Indicator 12. Percentage of women, 15-49 years of age, who consume at least 5 out of 10 defined food groups

Rationale and definition:

Measuring dietary energy supply alone is an incomplete and insufficient metric to address the increasing burden of malnutrition globally; dietary diversity is a critical and complementary metric. Lack of dietary diversity has been shown to be a crucial issue, particularly in the developing world where diets consist mainly of starchy staples with less access to nutrient-rich sources of food such as animal protein, fruits and vegetables. Women and children are particularly vulnerable to ill effects.

This indicator tracks dietary diversity, a vital element of diet quality, by measuring the consumption of a variety of foods across and within food groups, and across different varieties of specific foods, to ensure adequate intake of essential nutrients and important non-nutrient factors. Research has demonstrated a strong association between dietary diversity and diet quality, and nutritional status of children.1 It is also clear that household dietary diversity is a sound predictor of the micronutrient density of the diet, particularly for young children.2 Studies have also shown that dietary diversity is associated with food security and socioeconomic status, and links between socioeconomic factors and nutrition outcomes are well known.3

Based on surveys, the indicator measures consumption of at least five of ten food groups: starchy foods; beans and peas; nuts and seeds; dairy; flesh foods; eggs; vitamin A-rich dark green leafy vegetables; other vitamin A-rich vegetables and fruits; other vegetables; and other fruits. The FAO, the Food and Nutrition Technical Assistance III Project (FANTA), and many other stakeholders have endorsed this indicator (under the name “Minimum Dietary Diversity – Women (MDD-W)”). This indicator helps practitioners set nutrition targets for women, advocate for healthier diets, and assess consumption patterns in order to improve women’s nutrition.4

Disaggregation:

This indicator can be disaggregated by age, household income, education, and urban/rural.

Comments and limitations:

The MDD-W has been piloted in several countries through household surveys (DHS) and individual research projects with the aim of widespread application as a global indicator by 2017; however, additional work will be needed to take this indicator to the global level.

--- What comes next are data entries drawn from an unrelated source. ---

Record ExactResourceBinding : Type := mk_ExactResourceBinding {
  eb_id : rstr; eb_version : rstr; eb_platform : Platform; eb_architecture : Architecture;
  eb_variant : rstr
}.
Record SoftwareResourceBinding : Type := mk_SoftwareResourceBinding {
  sb_id : rstr; sb_version : rstr; sb_variants : list (SoftwareTarget * rstr)
}.
(** [ResourceIdentity]: borrowed coordinates. *)
Record ResourceIdentity : Type := mk_ResourceIdentity { ri_id : rstr; ri_version : rstr }.
Definition id_byte (b : Z) : bool := is_ascii_alphanumeric b || bool_decide (b ∈ lit "._-/").
Definition validate_id (id : rstr) : res Error () :=
  reject (is_empty id || (128 <? str_len id) || negb (forallb id_byte (str_bytes id))
          || existsb (fun part => is_empty part || bool_decide (part = lit ".")
                                  || bool_decide (part = lit "..")) (split 47 id)) Malformed.
Definition validate_ids (ids : list rstr) : res Error () :=
  res_for (fun _ id => validate_id id) ids ().
Definition ExactResourceBinding_validate (b : ExactResourceBinding) : res Error () :=
  validate_ids [eb_id b; eb_version b; eb_variant b].
Definition SoftwareResourceBinding_validate (b : SoftwareResourceBinding) : res Error () :=
  _ ← reject (is_empty (sb_variants b) || (4 <? zlen (sb_variants b))) Malformed;
  validate_ids ([sb_id b; sb_version b] ++ map snd (sb_variants b)).

(** ** Default schedules *)
Definition default_schedule : Schedule := mk_Schedule (CheckIn 60) CoalesceOne 0 None 0 None.
Definition default_collection_schedule : Schedule :=
  mk_Schedule (Interval 0 3600) CoalesceOne 0 None 0 None.
Definition default_unmanage_schedule : Schedule := mk_Schedule Manual CoalesceOne 0 None 0 None.
Definition collection_frequency : Frequency := EveryTrigger.

(** Types of the wire crate that a definition stores without inspecting them. *)
Class AgentWire : Type := { LoginConfiguration : Type; AccessWindowsConfiguration : Type }.

Section Assignment.
Context `{UC : UuidCrate} `{SJ : SerdeJson} `{SS : !SourcesSerde} `{JF : Jiff} `{SH : Sha2}
  `{AW : AgentWire}.

Inductive CredentialOperation : Type :=
| RotateRssLogin (binding : Uuid) (binding_generation : Z) (sid : rstr)
| VerifyRssLogin (binding : Uuid) (binding_generation : Z) (sid : rstr)
| CollectBitlocker
| VerifyBitlocker (volume : rstr) (protector : Uuid)
| RotateBitlocker (volume : rstr) (protector : Uuid)
| RotateLocalAdministrator (sid : rstr)
| VerifyLocalAdministrator (sid : rstr).
Definition bounded (s : rstr) : bool :=
  negb (is_empty s) && (str_len s <=? 256) && negb (has_control s).
Definition CredentialOperation_validate (op : CredentialOperation) : res Error () :=
  let valid :=
    match op with
    | RotateRssLogin binding generation sid | VerifyRssLogin binding generation sid =>
        negb (is_nil binding) && (0 <? generation) && bounded sid && starts_with (lit "S-1-5-21-") sid
    | CollectBitlocker => true
    | VerifyBitlocker volume protector | RotateBitlocker volume protector =>
        bounded volume && negb (is_nil protector)
    | RotateLocalAdministrator sid | VerifyLocalAdministrator sid =>
        bounded sid && starts_with (lit "S-1-5-") sid
        && forallb (fun v => negb (is_empty v) && forallb is_ascii_digit (str_bytes v))
             (drop 1 (split 45 sid))
    end in
  if valid then Ok () else Err Malformed.

Record SoftwareRolloutStage : Type := mk_SoftwareRolloutStage {
  rs_scope : Uuid; rs_opens_at : Z; rs_minimum_verified_percent : option Z
}.
(** [u128] products of [u64] counts cannot overflow. *)
Definition SoftwareRolloutStage_open (s : SoftwareRolloutStage) (now previous_total previous_verified : Z)
    : bool :=
  if (now <? rs_opens_at s) || (previous_total <? previous_verified) then false else
  match rs_minimum_verified_percent s with
  | None => true
  | Some minimum => (0 <? previous_total) && (previous_total * minimum <=? previous_verified * 100)
  end.

(** ** Actions *)
Inductive Action : Type :=
| DeviceAccess (mac : option LoginConfiguration) (windows : AccessWindowsConfiguration)
    (self_enrollment : bool) (role : option AccessRole)
| TelemetryProfile (resource : ExactResourceBinding)
| Credential (operation : CredentialOperation) (architecture : Architecture) (schedule : Schedule)
    (frequency : Frequency) (run_lifetime_seconds : Z)
| Execution (resource : ExactResourceBinding) (parameters : ParameterSources) (schedule : Schedule)
    (frequency : Frequency) (run_lifetime_seconds : Z)
| AgentCollection (resource : ExactResourceBinding) (schedule : Schedule) (frequency : Frequency)
    (run_lifetime_seconds : Z)
| NativeCollection (resource : ExactResourceBinding) (schedule : Schedule) (frequency : Frequency)
    (run_lifetime_seconds : Z)
| Configuration (resource : ExactResourceBinding) (exit : Exit)
| Software (channel : SoftwareChannel) (delivery : SoftwareDelivery)
    (software : SoftwareResourceBinding) (intent : SoftwareIntent) (schedule : Schedule)
    (run_lifetime_seconds : Z) (rollout : list SoftwareRolloutStage)
| UnmanageDevice (schedule : Schedule) (run_lifetime_seconds : Z)
| EnsureAgentInstalled (packages : list (SoftwareTarget * Uuid)) (schedule : Schedule)
    (run_lifetime_seconds : Z)
| RequestMdmEnrollment (organization : Uuid) (schedule : Schedule) (run_lifetime_seconds : Z).

Definition Action_kind (a : Action) : ActionKind :=
  match a with
  | DeviceAccess _ _ _ _ => KDeviceAccess
  | UnmanageDevice _ _ => KUnmanageDevice
  | Credential _ _ _ _ _ => KCredential
  | Execution _ _ _ _ _ => KExecution
  | NativeCollection _ _ _ _ => KNativeCollection
  | AgentCollection _ _ _ _ => KAgentCollection
  | TelemetryProfile _ => KTelemetryProfile
  | Configuration _ _ => KConfiguration
  | Software _ _ _ _ _ _ _ => KSoftware
  | EnsureAgentInstalled _ _ _ => KEnsureAgentInstalled
  | RequestMdmEnrollment _ _ _ => KRequestMdmEnrollment
  end.
Definition Action_resource (a : Action) : option ResourceIdentity :=
  match a with
  | TelemetryProfile r | AgentCollection r _ _ _ | NativeCollection r _ _ _ | Execution r _ _ _ _
  | Configuration r _ => Some (mk_ResourceIdentity (eb_id r) (eb_version r))
  | Software _ _ r _ _ _ _ => Some (mk_ResourceIdentity (sb_id r) (sb_version r))
  | _ => None
  end.
Definition target_channel (a : Action) : option SoftwareChannel :=
  match a with
  | UnmanageDevice _ _ => None
  | Software channel _ _ _ _ _ _ => Some channel
  | NativeCollection _ _ _ _ | Configuration _ _ | EnsureAgentInstalled _ _ _ => Some ChannelMdm
  | _ => Some ChannelAgent
  end.
Definition assignment_behavior (a : Action) : AssignmentBehavior :=
  match a with
  | DeviceAccess _ _ _ _ => BDeviceAccess
  | UnmanageDevice _ _ => BDeviceLifecycle
  | TelemetryProfile _ => BTelemetrySampling
  | NativeCollection _ _ _ _ => BNativeCollectionRecovery
  | _ => match target_channel a with Some ChannelMdm => BNativeDesired | _ => BAgentCheckIn end
  end.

Further, while this indicator can be a useful proxy for diet quality of young children and women of reproductive age living in poverty in low-income countries, it does not take into account other aspects of diet that have been related to risk of NCDs, such as the adverse effects of refined starches, sugar, red meat, and trans fat, and might actually encourage over consumption of some unhealthy foods in other populations and demographic groups. Further, encouragement of higher consumption of some forms of animal flesh, especially beef and dairy products, could have adverse effects on sustainability if applied globally to all demographic groups.

To accurately understand and improve dietary quality worldwide, we need to begin to collect far more data on individual diets. Currently, many countries do not routinely collect dietary data, and those that do often do not capture robust data at the needed spatial and time scales. Further, new indicators of dietary quality should be developed that predict optimal health across the life cycle. Finally, a major weakness of this indicator is that it does not capture the nutritional status of an entire population. As data systems improve and we are able to collect high-quality dietary data in near real-time, diet quality indicators should be expanded to cover women and men starting at 6 months and going up to at least age 70.

Primary data source:

Household surveys.

Potential lead agency or agencies:

FAO, WHO.


  1. See i) Arimond, M, and Ruel, MT (2004). Dietary diversity is associated with child nutritional status: evidence from 11 demographic and health surveys. Journal of Nutrition 134 (10): 2579–2585. Ii) Kennedy, GL et al (2007). Dietary diversity score is a useful indicator of micronutrient intake in non-breast-feeding Filipino children. J Nutr 137, 472–477. iii) Rah, JH et al (2010). Low dietary diversity is a predictor of child stunting in rural Bangladesh. European Journal of Clinical Nutrition 64, 1393–1398.

  2. Moursi, M, Arimond, M and Deweg, KG (2008). Dietary Diversity Is a Good Predictor of the Micronutrient Density of the Diet of 6- to 23-Month-Old Children in Madagascar. J. Nutr. 138: 2448-2453.

  3. See i) Thorne-Lyman, AL et al (2010). Household dietary diversity and food expenditures are closely linked in rural Bangladesh, increasing the risk of malnutrition due to the financial crisis. J Nutr 140, 182S–188S. ii) World Bank (2006). Repositioning nutrition as central for development. World Bank. Washington, DC. iii) World Bank (2007). From agriculture to nutrition: Pathways synergies and outcomes. World Bank. Washington, DC.